_Exercise prompt_.
Repeat exactly the lines of the entries below from the one with "JavaScript numbers that" through the one with "end; a thrown", both ends included, and nothing else.

_Data for review_.
····················
(** The inner loop over [k], run for the first [n] columns. *)
Lemma multiply_row_spec other row col value1 n :
  forall R,
    row < rows R -> n <= cols R ->
    let R' := fold_left (multiply_step other row col value1) (seq 0 n) R in
    rows R' = rows R /\ cols R' = cols R /\
    (forall r k, getElement R' r k
                 = if (r =? row)%nat && (k <? n)%nat
                   then (getElement R r k + value1 * getElement other col k)%Z
                   else getElement R r k) /\
    (well_formed R -> well_formed R').
Proof.
  induction n as [|n IH]; intros R Hrow Hn.
  - simpl. split; [reflexivity|]. split; [reflexivity|]. split; [|auto].
    intros r k. now rewrite andb_false_r.
  - rewrite seq_S, fold_left_app. cbn [fold_left Nat.add].
    destruct (IH R Hrow ltac:(lia)) as (Hr & Hc & Hget & Hwf).
    set (Rn := fold_left (multiply_step other row col value1) (seq 0 n) R) in *.
    unfold multiply_step.
    destruct (Z.eqb_spec (getElement other col n) 0) as [Hz|Hz]; cbn [negb].
    + split; [exact Hr|]. split; [exact Hc|]. split; [|exact Hwf].
      intros r k. rewrite Hget.
      destruct (Nat.eqb_spec r row); cbn [andb]; [|reflexivity].
      destruct (Nat.ltb_spec k n), (Nat.ltb_spec k (S n)); try lia; try reflexivity.
      assert (k = n) by lia. subst k. rewrite Hz. lia.
    + split; [rewrite rows_setElement_within; lia|].
      split; [rewrite cols_setElement_within; lia|]. split.
      * intros r k.
        destruct (Nat.eqb_spec r row) as [->|Hne]; cbn [andb].
        -- destruct (Nat.eq_dec k n) as [->|Hk].
           ++ rewrite getElement_setElement_same, Hget, Nat.eqb_refl.
              cbn [andb].
              destruct (Nat.ltb_spec n n), (Nat.ltb_spec n (S n)); try lia.
           ++ rewrite getElement_setElement_other by congruence.
              rewrite Hget, Nat.eqb_refl. cbn [andb].
              destruct (Nat.ltb_spec k n), (Nat.ltb_spec k (S n)); try lia;
                reflexivity.
        -- rewrite getElement_setElement_other by congruence.
           rewrite Hget. apply Nat.eqb_neq in Hne. now rewrite Hne.
      * intros HR. apply well_formed_setElement. auto.
Qed.

Lemma multiply_loop_spec other ncols l :
  forall R,
    forallb (fun kv => stored_within (rows R) ncols (fst kv)) l = true ->
    cols other <= cols R ->
    exists R',
      for_of l (multiply_entry other) R = Return R' /\
      rows R' = rows R /\ cols R' = cols R /\
      (forall r k, getElement R' r k
                   = if (k <? cols other)%nat
                     then (getElement R r k + entries_dot other r k l)%Z
                     else getElement R r k) /\
      (well_formed R -> well_formed R').
Proof.
  induction l as [|[k0 v] l IH]; intros R Hw Hc.
  - exists R. simpl. split; [reflexivity|]. split; [reflexivity|].
    split; [reflexivity|]. split; [|auto].
    intros r k. destruct (k <? cols other)%nat; [lia | reflexivity].
  - simpl in Hw. apply andb_true_iff in Hw as [Hk0 Hw].
    apply stored_within_inv in Hk0 as (row & col & -> & Hrow & Hcol & Hkc).
    destruct (multiply_row_spec other row col v (cols other) R Hrow Hc)
      as (Hr1 & Hc1 & Hget1 & Hwf1).
    set (R1 := fold_left (multiply_step other row col v)
                         (seq 0 (cols other)) R) in *.
    destruct (IH R1) as (R' & Hrun & Hr & Hc' & Hget & Hwf).
    { now rewrite Hr1. }
    { now rewrite Hc1. }
    exists R'. cbn [for_of]. unfold multiply_entry at 1. rewrite Hkc.
    cbn [modelled bind]. fold R1.
    split; [exact Hrun|]. split; [congruence|]. split; [congruence|]. split.
    + intros r k. rewrite Hget, Hget1. cbn [entries_dot].
      unfold entry_term. cbn [fst snd]. rewrite Hkc.
      rewrite (Nat.eqb_sym row r).
      destruct (k <? cols other)%nat, (r =? row)%nat; cbn [andb]; lia.
    + auto.
Qed.

Lemma entries_dot_sum other r k nrows ncols l :
  distinct_keys l = true ->
  forallb (fun kv => stored_within nrows ncols (fst kv)) l = true ->
  entries_dot other r k l
  = sum_below ncols
      (fun col => (or_zero (Map_get (key r col) l) * getElement other col k)%Z).
Proof.
  induction l as [|[k0 v] l IH]; intros Hd Hw.
  - cbn [entries_dot Map_get or_zero]. clear.
    induction ncols as [|n IHn]; cbn [sum_below]; [reflexivity | rewrite <- IHn; lia].
  - simpl in Hd, Hw. destruct (Map_get k0 l) eqn:Hk0; [discriminate|].
    apply andb_true_iff in Hw as [Hkw Hw].
    apply stored_within_inv in Hkw as (r0 & c0 & -> & Hr0 & Hc0 & Hkc).
    cbn [entries_dot]. unfold entry_term. cbn [fst snd]. rewrite Hkc.
    rewrite (IH Hd Hw).
    destruct (Nat.eqb_spec r0 r) as [->|Hne].
    + rewrite (sum_below_ext ncols
                 (fun col => (or_zero (Map_get (key r col) ((key r c0, v) :: l))
                              * getElement other col k)%Z)
                 (fun col => ((if (col =? c0)%nat
                               then v * getElement other c0 k else 0)
                              + or_zero (Map_get (key r col) l)
                                * getElement other col k)%Z)).
      * rewrite sum_below_plus, sum_below_single.
        apply Nat.ltb_lt in Hc0. now rewrite Hc0.
      * intros col _. cbn [Map_get].
        destruct (Nat.eqb_spec col c0) as [->|Hc].
        -- rewrite str_eqb_refl, Hk0, or_zero_Some. simpl. lia.
        -- rewrite str_eqb_neq; [lia|]. intros H. apply key_inj in H. lia.
    + rewrite Z.add_0_l. apply sum_below_ext. intros col _. cbn [Map_get].
      rewrite str_eqb_neq; [reflexivity|]. intros H. apply key_inj in H. lia.
Qed.

Lemma multiply_throws A B :
  cols A <> rows B -> multiply A B = Throw multiply_mismatch.
Proof.
  intros H. apply Nat.eqb_neq in H. unfold multiply. now rewrite H.
Qed.

Lemma multiply_returns A B :
  well_formed A -> cols A = rows B ->
  exists R,
    multiply A B = Return R /\ rows R = rows A /\ cols R = cols B /\
    well_formed R /\
    (forall row k, k < cols B ->
       getElement R row k
       = sum_below (cols A)
           (fun col => (getElement A row col * getElement B col k)%Z)).
Proof.
  intros [Hd Hw] Hdim. unfold multiply.
  apply Nat.eqb_eq in Hdim. rewrite Hdim. cbn [negb].
  destruct (multiply_loop_spec B (cols A) (elements A)
              (new_SparseMatrix (rows A) (cols B)) Hw (le_n _))
    as (R & Hrun & Hr & Hc & Hget & Hwf).
  exists R. split; [exact Hrun|]. split; [exact Hr|]. split; [exact Hc|].
  split; [apply Hwf, well_formed_new|].
  intros row k Hk. rewrite Hget. apply Nat.ltb_lt in Hk. rewrite Hk.
  rewrite (entries_dot_sum B row k (rows A) (cols A) (elements A) Hd Hw).
  reflexivity.
Qed.
(** * A shallow embedding of the QR code matrix generator [src/qr.ts]

    The TypeScript class [QrCode] is embedded function by function.
    JavaScript numbers that the program only uses as integers are [Z];
    array positions and loop counters are [nat]; a JavaScript array that
    is written by index is a list that grows when the index is past its
    end; a thrown exception is the [Throw] case of [result]. *)

From stdpp Require Import base list strings.
From Stdlib Require Import ZArith Uint63 PrimFloat SpecFloat FloatOps.

Open Scope Z_scope.

(** ** Exceptions *)

(** The strings thrown by the constructor, and the [TypeError] the
    JavaScript run time raises on a call or a property access on
    [undefined] or [null]. *)
Inductive error : Type :=
  | InvalidMode        (* "invalid or unsupported mode" *)
  | InvalidDataFormat  (* "invalid data format" *)
  | InvalidEccLevel    (* "invalid ECC level" *)
  | TooLargeData       (* "too large data" *)
  | InvalidVersion     (* "invalid version" *)
  | InvalidMask        (* "invalid mask" *)
  | TypeError.

Inductive result (A : Type) : Type :=
  | Ok (a : A)
  | Throw (e : error).
Arguments Ok {A} a.
Arguments Throw {A} e.

Definition rbind {A B} (r : result A) (f : A -> result B) : result B :=
  match r with
  | Ok a => f a
  | Throw e => Throw e
  end.

Notation "x <- r ;;; k" := (rbind r (fun x => k))
  (at level 100, r at next level, right associativity).

(** ** JavaScript values and arrays *)

Module Js.

(** The values that end up in the code word arrays: a number, [undefined]
    (also what reading past the end of an array gives), and the array
    that [new Array(k).fill(0)] builds. *)
Inductive val : Type :=
  | Num (z : Z)
  | Undef
  | Zeros (k : nat).

(** ToInt32 on an integer: wrap into [-2^31, 2^31). *)
Definition wrap32 (z : Z) : Z := (z + 2 ^ 31) mod 2 ^ 32 - 2 ^ 31.

(** ToInt32, as the operators [>>], [&], [|], [^] apply it to an operand.
    [undefined] is NaN, hence 0; an array of zeros converts through the
    string "0,0,...", which is 0 or NaN, hence 0. *)
Definition to_int32 (v : val) : Z :=
  match v with
  | Num z => wrap32 z
  | Undef => 0
  | Zeros _ => 0
  end.

(** ToInt32 of a number that is [None] when it is NaN or [undefined]. *)
Definition int32_of (o : option Z) : Z :=
  match o with
  | Some z => wrap32 z
  | None => 0
  end.

(** [a[i]] on an array of values. *)
Definition get (a : list val) (i : nat) : val := default Undef (a !! i).

(** [a[i] = v] on an array of values: past the end the array grows. *)
Definition set (a : list val) (i : nat) (v : val) : list val :=
  if decide (i < length a)%nat then <[i := v]> a
  else a ++ replicate (i - length a) Undef ++ [v].
(** C5: for every present value of an applicable rule, a failing exact-match
    check is the whole violation; otherwise the minimum-length check runs
    whatever the exact-length and maximum-length constraints are: its issue is
    recorded exactly when the value is shorter than the minimum, beside an
    exact-length issue (recorded exactly when [length] is a non-zero number
    other than the value's length) and a maximum-length issue (recorded exactly
    when [max] is a non-zero number below the value's length), so several
    length issues accumulate on one variable. A rule with the default minimum 1
    and no other constraint yields, for the empty string, exactly one
    violation, citing the minimum length. *)
Theorem C5_min_length_check ctx env k c v
  (Hctx : In ctx (VarConfig.context c)) (Hv : env k = Some v) :
  let len := Z.of_nat (String.length v) in
  (forall i, exactly_check (VarConfig.exactly c) v = Some i ->
     check_var url_parses ctx env (k, c)
     = Some (mkInvalidVar k (Some v) [i] (VarConfig.secret c))) /\
  (exactly_check (VarConfig.exactly c) v = None ->
     ((len < VarConfig.min c)%Z ->
        exists iv, check_var url_parses ctx env (k, c) = Some iv /\
                   In (BelowMin (VarConfig.min c)) (issues iv)) /\
     (forall iv, check_var url_parses ctx env (k, c) = Some iv ->
        (In (BelowMin (VarConfig.min c)) (issues iv) <-> (len < VarConfig.min c)%Z) /\
        (forall n, In (NotLength n) (issues iv)
           <-> VarConfig.length c = Some n /\ n <> 0%Z /\ len <> n) /\
        (forall n, In (AboveMax n) (issues iv)
           <-> VarConfig.max c = Some n /\ n <> 0%Z /\ (n < len)%Z))) /\
  (v = "" -> VarConfig.exactly c = None -> VarConfig.min c = 1%Z ->
   VarConfig.startsWith c = None -> VarConfig.endsWith c = None ->
   VarConfig.includes c = None -> VarConfig.length c = None ->
   VarConfig.max c = None -> VarConfig.url c = None ->
     invalid_vars url_parses ctx env [(k, c)]
     = [mkInvalidVar k (Some "") [BelowMin 1] (VarConfig.secret c)]).
Proof.
  cbv zeta. apply existsb_context_in in Hctx.
  assert (Hc0 : check_var url_parses ctx env (k, c)
    = match exactly_check (VarConfig.exactly c) v with
      | Some i => Some (mkInvalidVar k (Some v) [i] (VarConfig.secret c))
      | None =>
          match accumulated_issues url_parses c v with
          | [] => None
          | is => Some (mkInvalidVar k (Some v) is (VarConfig.secret c))
          end
      end).
  { unfold check_var. rewrite Hctx, Hv. reflexivity. }
  split; [|split].
  - intros i Hi. rewrite Hc0, Hi. reflexivity.
  - intros Hex. rewrite Hex in Hc0. split.
    + intros Hlt. apply (accumulated_issues_in_min url_parses c v) in Hlt.
      rewrite Hc0. destruct (accumulated_issues url_parses c v) as [|i is]; [contradiction|].
      eexists; split; [reflexivity|exact Hlt].
    + intros iv. rewrite Hc0.
      destruct (accumulated_issues url_parses c v) as [|i is] eqn:Ha; [discriminate|].
      intros H. injection H as <-. cbn [issues]. rewrite <- Ha.
      split; [apply accumulated_issues_in_min|split; intros n].
      * apply length_issue_iff.
      * apply max_issue_iff.
  - intros -> Hexn Hmin Hs He Hi Hl Hm Hu.
    rewrite invalid_vars_cons, Hc0, Hexn. cbn [exactly_check truthy_exactly negb].
    unfold accumulated_issues.
    rewrite Hs, He, Hi, Hl, Hmin, Hm, Hu. reflexivity.
Qed.

(** C6: how the value is rendered in a report line: nothing (not even [=])
    for an absent value, [=""] for the empty string, [=<secret>] for a
    non-empty secret value, [=value] otherwise. *)
Theorem C6_value_rendering k v is s (Hv : v <> "") :
  report_line (mkInvalidVar k None is s) = k ++ " -> " ++ join ", " (map issue_text is) /\
  value_string (mkInvalidVar k None is s) = "" /\
  value_string (mkInvalidVar k (Some "") is s) = "=" ++ dq ++ dq /\
  value_string (mkInvalidVar k (Some v) is true) = "=<secret>" /\
  value_string (mkInvalidVar k (Some v) is false) = "=" ++ v /\
  report_line (mkInvalidVar k (Some v) is s)
  = k ++ value_string (mkInvalidVar k (Some v) is s) ++ " -> " ++ join ", " (map issue_text is).
Proof.
  apply String.eqb_neq in Hv.
  unfold report_line, value_string; cbn [value iv_secret key issues]. rewrite Hv.
  repeat split.
Qed.

End Claims.

(** * Property order of [Object.entries] *)

Section ObjectOrder.

Context {A : Type}.

Definition le_index (p q : Z * (string * A)) : Prop := (fst p <= fst q)%Z.

Lemma insert_by_index_perm (x : Z * (string * A)) l :
  Permutation (insert_by_index x l) (x :: l).
Proof.
  induction l as [|y t IH]; simpl; [reflexivity|].
  destruct (fst x <? fst y)%Z; [reflexivity|].
  rewrite IH. apply perm_swap.
Qed.

Lemma insert_by_index_hdrel (x y : Z * (string * A)) l :
  HdRel le_index y l -> le_index y x -> HdRel le_index y (insert_by_index x l).
Proof.
  intros H Hyx. destruct l as [|z t]; simpl; [now constructor|].
  destruct (fst x <? fst z)%Z; constructor; [exact Hyx|].
  now inversion H.
Qed.

Lemma insert_by_index_sorted (x : Z * (string * A)) l :
  Sorted le_index l -> Sorted le_index (insert_by_index x l).
Proof.
  induction l as [|y t IH]; simpl; intros H.
  - now repeat constructor.
  - destruct (fst x <? fst y)%Z eqn:E.
    + apply Z.ltb_lt in E. constructor; [exact H|]. constructor. unfold le_index. lia.
    + apply Z.ltb_ge in E. inversion H as [|? ? Ht Hhd]; subst.
      constructor; [now apply IH|].
      apply insert_by_index_hdrel; [exact Hhd|]. unfold le_index. lia.
Qed.

Lemma sort_by_index_perm (l : list (Z * (string * A))) :
  Permutation (fold_right insert_by_index [] l) l.
Proof.
  induction l as [|x t IH]; simpl; [reflexivity|].
  rewrite insert_by_index_perm. now apply perm_skip.
Qed.

Lemma sort_by_index_sorted (l : list (Z * (string * A))) :
  Sorted le_index (fold_right insert_by_index [] l).
Proof.
  induction l as [|x t IH]; simpl; [constructor|]. now apply insert_by_index_sorted.
Qed.

Lemma index_entries_snd (props : list (string * A)) :
  map snd (index_entries props) = filter (fun e => is_array_index (fst e)) props.
Proof.
  induction props as [|e t IH]; simpl; [reflexivity|].
  unfold is_array_index at 1. destruct (array_index (fst e)); simpl; now rewrite IH.
Qed.

Lemma index_entries_in (props : list (string * A)) p :
  In p (index_entries props) -> array_index (fst (snd p)) = Some (fst p) /\ In (snd p) props.
Proof.
  unfold index_entries. rewrite in_flat_map. intros [e [He Hp]].
  destruct (array_index (fst e)) eqn:E; [|contradiction].
  destruct Hp as [<- | []]. now split.
Qed.

Lemma filter_split_perm (f : string * A -> bool) l :
  Permutation (filter f l ++ filter (fun e => negb (f e)) l)%list l.
Proof.
  induction l as [|e t IH]; simpl; [reflexivity|].
  destruct (f e); simpl.
  - now apply perm_skip.
  - rewrite <- Permutation_middle. now apply perm_skip.
Qed.

Lemma filter_all_true (f : string * A -> bool) l :
  Forall (fun e => f e = true) l -> filter f l = l.
Proof.
  induction 1 as [|e t He _ IH]; simpl; [reflexivity|]. now rewrite He, IH.
Qed.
····················
_Answer for this exercise_.
    JavaScript numbers that the program only uses as integers are [Z];
    array positions and loop counters are [nat]; a JavaScript array that
    is written by index is a list that grows when the index is past its
    end; a thrown exception is the [Throw] case of [result]. *)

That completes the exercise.